* _Task details_:
When you find the line with "- intros n t0" among the records below, reproduce it and each line after it exactly, ending with the line with "by eapply (no_later_rep A net).".

* _Records_:
(** Before a step, a member at term [t] has sent nothing at a higher term. *)
Lemma no_later_req A net id e t :
  election_inv A net -> A !! id = Some e -> e_term e < t -> msg_req id t ∉ net.
Proof. intros I He Ht Hm. pose proof (reached_bound _ _ _ _ He (inv_req _ _ I _ _ Hm)). lia. Qed.

Lemma no_later_rep A net id e f t :
  election_inv A net -> A !! id = Some e -> e_term e < t -> msg_rep id f t ∉ net.
Proof. intros I He Ht Hm. pose proof (reached_bound _ _ _ _ He (inv_rep _ _ I _ _ _ Hm)). lia. Qed.

(** A step that sends neither a request nor a vote keeps the invariant when
    the member's new state is justified by the old network. *)
Lemma inv_quiet A net id e e' out :
  election_inv A net -> A !! id = Some e -> e_term e <= e_term e' ->
  (out = [] \/ out = [msg_app id (e_term e)]) ->
  (e_role e' <> FOLLOWER ->
     msg_req id (e_term e') ∈ net /\ Z.of_nat (size A) <= e_nodes e'
     /\ forall v, v ∈ e_voters e' -> v = id \/ msg_rep v id (e_term e') ∈ net) ->
  (e_role e' = LEADER -> strict_majority (e_nodes e') (Z.of_nat (size (e_voters e')))) ->
  election_inv (<[id := e']> A) (net ++ out).
Proof.
  intros I He Hle Hout Hact Hlead.
  assert (forall m, m ∈ net ++ out -> m ∈ net \/ m = msg_app id (e_term e)) as Hnet.
  { intros m. destruct Hout as [->| ->]; [rewrite app_nil_r; by left|].
    intros [?|?%list_elem_of_singleton]%elem_of_app; auto. }
  assert (forall n t, msg_req n t ∈ net ++ out -> msg_req n t ∈ net) as Hreq
    by (intros n t Hm; by destruct (Hnet _ Hm)).
  assert (forall n f t, msg_rep n f t ∈ net ++ out -> msg_rep n f t ∈ net) as Hrep
    by (intros n f t Hm; by destruct (Hnet _ Hm)).
  split.
  - intros m [Hm| ->]%Hnet; [by eapply inv_shape|]. right; right; eauto.
  - intros n t Hm%Hreq. eapply reached_update; eauto using inv_req.
  - intros n f t Hm%Hrep. eapply reached_update; eauto using inv_rep.
  - intros n a b t Ha%Hrep Hb%Hrep. by eapply inv_one.
  - intros n a t Ha%Hreq Hb%Hrep. by eapply inv_self.
  - intros n e0 H0 Hr. rewrite (size_update _ _ _ _ He).
    destruct (decide (id = n)) as [<-|Hne].
    + rewrite lookup_insert_eq in H0. simplify_eq. destruct (Hact Hr) as (? & ? & Hv).
      split_and!; [by apply elem_of_app; left|done|].
      intros v [?|?]%Hv; [by left|right; by apply elem_of_app; left].
    + rewrite lookup_insert_ne in H0 by done. destruct (inv_active _ _ I _ _ H0 Hr) as (? & ? & Hv).
      split_and!; [by apply elem_of_app; left|done|].
      intros v [?|?]%Hv; [by left|right; by apply elem_of_app; left].
  - intros n e0 H0 Hr. destruct (decide (id = n)) as [<-|Hne].
    + rewrite lookup_insert_eq in H0. simplify_eq. auto.
    + rewrite lookup_insert_ne in H0 by done. by eapply inv_leader.
Qed.

(** The member asks for votes in a term it has never used. *)
Lemma inv_candidate A net id e view t :
  election_inv A net -> A !! id = Some e -> e_term e < t -> Z.of_nat (size A) <= view ->
  election_inv (<[id := mkElect CANDIDATE t view {[id]}]> A) (net ++ [msg_req id t]).
Proof.
  intros I He Ht Hview. set (e' := mkElect CANDIDATE t view {[id]}).
  assert (e_term e <= e_term e') as Hle by (simpl; lia).
  assert (reached (<[id := e']> A) id t) as Hnew
    by (exists e'; rewrite lookup_insert_eq; simpl; split; [done|lia]).
  split.
  - intros m Hm. apply elem_of_app in Hm as [Hm| ->%list_elem_of_singleton];
      [by eapply inv_shape|left; eauto].
  - intros n t0 Hm. net_cases; [|done]. eapply reached_update; eauto using inv_req.
  - intros n f t0 Hm. net_cases. eapply reached_update; eauto using inv_rep.
  - intros n a b t0 Ha Hb. net_cases. by eapply (inv_one A net).
  - intros n a t0 Ha Hb. net_cases; [by eapply (inv_self A net)|].
    by eapply (no_later_rep A net).
  - intros n e0 H0 Hr. rewrite (size_update _ _ _ _ He).
    destruct (decide (id = n)) as [<-|Hne].
    + rewrite lookup_insert_eq in H0. simplify_eq/=.
      split_and!; [apply elem_of_app; right; left|done|]. set_solver.
    + rewrite lookup_insert_ne in H0 by done. destruct (inv_active _ _ I _ _ H0 Hr) as (? & ? & Hv).
      split_and!; [by apply elem_of_app; left|done|].
      intros v [?|?]%Hv; [by left|right; by apply elem_of_app; left].
  - intros n e0 H0 Hr. destruct (decide (id = n)) as [<-|Hne].
    + rewrite lookup_insert_eq in H0. by simplify_eq.
    + rewrite lookup_insert_ne in H0 by done. by eapply (inv_leader A net).
Qed.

* _Result of the exercise_:
  - intros n t0 Hm. net_cases; [|done]. eapply reached_update; eauto using inv_req.
  - intros n f t0 Hm. net_cases. eapply reached_update; eauto using inv_rep.
  - intros n a b t0 Ha Hb. net_cases. by eapply (inv_one A net).
  - intros n a t0 Ha Hb. net_cases; [by eapply (inv_self A net)|].
    by eapply (no_later_rep A net).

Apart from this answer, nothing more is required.